1. Application of umbilical cord blood exosomes in the preparation of products that restore or slow down the cell cycle of aging eye cells; The eye cells are derived from the trabecular meshwork tissue; The aging referred to is replicative aging, hydrogen peroxide-induced aging, or TGF-β2-induced aging; The specific application is to reduce the proportion of Beam A cell subsets in trabecular meshwork tissue and increase the proportion of Beam B cell subsets and JCT cell subsets in trabecular meshwork tissue. The specific application is that umbilical cord blood exosomes can prevent, improve, or restore the function of aging eye cells by regulating the cell growth cycle. The regulation of the cell growth cycle specifically includes any one or more of the following: (1) Restore the cell's function in G2 / M; (2) Upregulate the expression of CDK1 and CDK2; (3) Downregulate the expression of P16 and P21 proteins; (4) Upregulates Ki67 expression and promotes cell cycle progression; (5) Downregulate H2A.X expression and improve DNA damage response; (6) Upregulates the expression of LaminB1 protein, promoting nuclear structural stability; (7) Inhibits lysosomal function.

2. The application according to claim 1, characterized in that, The product is a drug, which is used in combination with other drugs for treating age-related eye diseases.
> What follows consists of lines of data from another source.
Lemma build_always_ends_released_witness :
  isBuilding (snd (sampleClick brokenIdeEnv)) = false.
Proof.
  apply (build_always_ends_released sampleModify VLLM_ENDPOINT MODEL_NAME
           BUILD_KVCACHE_PROMPT (Some true) brokenIdeEnv samplePanel).
  split; reflexivity.
Defined.

Lemma completed_only_after_a_clean_build_witness :
  exists workspaceRoot more items folderName rest,
    getWorkspaceDirs (sampleEnv noDialog) = Ok (Some (workspaceRoot :: more))
    /\ listDir (sampleEnv noDialog) workspaceRoot = Ok items
    /\ subdirectoriesOf items = folderName :: rest
    /\ thunkSettles (sampleEnv noDialog)
         (editorStateFor BUILD_KVCACHE_PROMPT
            (subFolderPathOf workspaceRoot folderName) folderName)
         buildModifiers = Fulfilled
    /\ forall point, showDialogDuring (sampleEnv noDialog) point = false.
Proof.
  apply (completed_only_after_a_clean_build sampleModify VLLM_ENDPOINT
           MODEL_NAME BUILD_KVCACHE_PROMPT (Some true) (sampleEnv noDialog)
           samplePanel).
  - split; reflexivity.
  - vm_compute. reflexivity.
Defined.

Lemma failures_are_reported_witness :
  reported (snd (sampleClick emptyWorkspaceEnv))
           (lit "Workspace directory not found")
  /\ reported (snd (sampleClick hiddenOnlyEnv))
              (lit "No subdirectory found in workspace root")
  /\ reported (snd (sampleClick rejectingEnv)) (lit "Failed to build KvCache")
  /\ reported (snd (sampleClick brokenIdeEnv)) (lit "Unknown error").
Proof.
  split; [|split; [|split]].
  - apply (proj1 (failures_are_reported sampleModify VLLM_ENDPOINT MODEL_NAME
                    BUILD_KVCACHE_PROMPT (Some true) emptyWorkspaceEnv
                    samplePanel (conj eq_refl eq_refl))).
    right. reflexivity.
  - apply (proj1 (proj2 (failures_are_reported sampleModify VLLM_ENDPOINT
                           MODEL_NAME BUILD_KVCACHE_PROMPT (Some true)
                           hiddenOnlyEnv samplePanel (conj eq_refl eq_refl)))
             sampleRoot [] [ (lit ".git", 2); (lit "notes.txt", 1) ]).
    + reflexivity.
    + reflexivity.
    + vm_compute. reflexivity.
  - apply (proj1 (proj2 (proj2 (failures_are_reported sampleModify VLLM_ENDPOINT
                                  MODEL_NAME BUILD_KVCACHE_PROMPT (Some true)
                                  rejectingEnv samplePanel
                                  (conj eq_refl eq_refl))))
             sampleRoot [] sampleListing sampleFolder [lit "greedy-snake"]
             (Some [])).
    + reflexivity.
    + reflexivity.
    + vm_compute. reflexivity.
    + reflexivity.
  - apply (proj2 (proj2 (proj2 (failures_are_reported sampleModify VLLM_ENDPOINT
                                  MODEL_NAME BUILD_KVCACHE_PROMPT (Some true)
                                  brokenIdeEnv samplePanel
                                  (conj eq_refl eq_refl))))
             (OtherValue (lit "timeout"))).
    left. reflexivity.
Defined.

Lemma dialog_after_the_dispatch_ends_failed_witness :
  fst (sampleClick (sampleEnv (dialogAt AwaitThunk))) = Returns
  /\ isBuilding (snd (sampleClick (sampleEnv (dialogAt AwaitThunk)))) = false
  /\ buildCancelledRef (snd (sampleClick (sampleEnv (dialogAt AwaitThunk)))) = true
  /\ buildError (snd (sampleClick (sampleEnv (dialogAt AwaitThunk))))
     = Some (lit "Connection error occurred during streaming")
  /\ shown (snd (sampleClick (sampleEnv (dialogAt AwaitThunk))))
     = mkShown false 0 failed (Some (lit "Error: Connection error occurred"))
  /\ exists between,
       calls (snd (sampleClick (sampleEnv (dialogAt AwaitThunk))))
       = calls samplePanel
         ++ callsToThunk sampleModify BUILD_KVCACHE_PROMPT (Some true)
              sampleRoot sampleFolder
         ++ between
       /\ (between = [dialogReport; SetTimeout 100]
           \/ between = [SetTimeout 100; dialogReport]).
Proof.
  apply (dialog_after_the_dispatch_ends_failed sampleModify VLLM_ENDPOINT
           MODEL_NAME BUILD_KVCACHE_PROMPT (Some true)
           (sampleEnv (dialogAt AwaitThunk)) samplePanel
           sampleRoot [] sampleListing sampleFolder [lit "greedy-snake"]).
  - split; reflexivity.
  - reflexivity.
  - reflexivity.
  - vm_compute. reflexivity.
  - reflexivity.
  - reflexivity.
  - reflexivity.
  - left. reflexivity.
Defined.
3. The application according to claim 2, characterized in that, The ophthalmic diseases mentioned include any one of glaucoma, cataracts, age-related macular degeneration, corneal diseases, and retinitis pigmentosa.

4. The application according to claim 2, characterized in that, The combined use includes encapsulating other drugs for treating age-related ophthalmic diseases in the umbilical cord blood exosomes.

5. The application according to claim 1, characterized in that, The umbilical cord blood exosomes were obtained by incubating umbilical cord plasma with polyethylene glycol and then separating them by ultracentrifugation.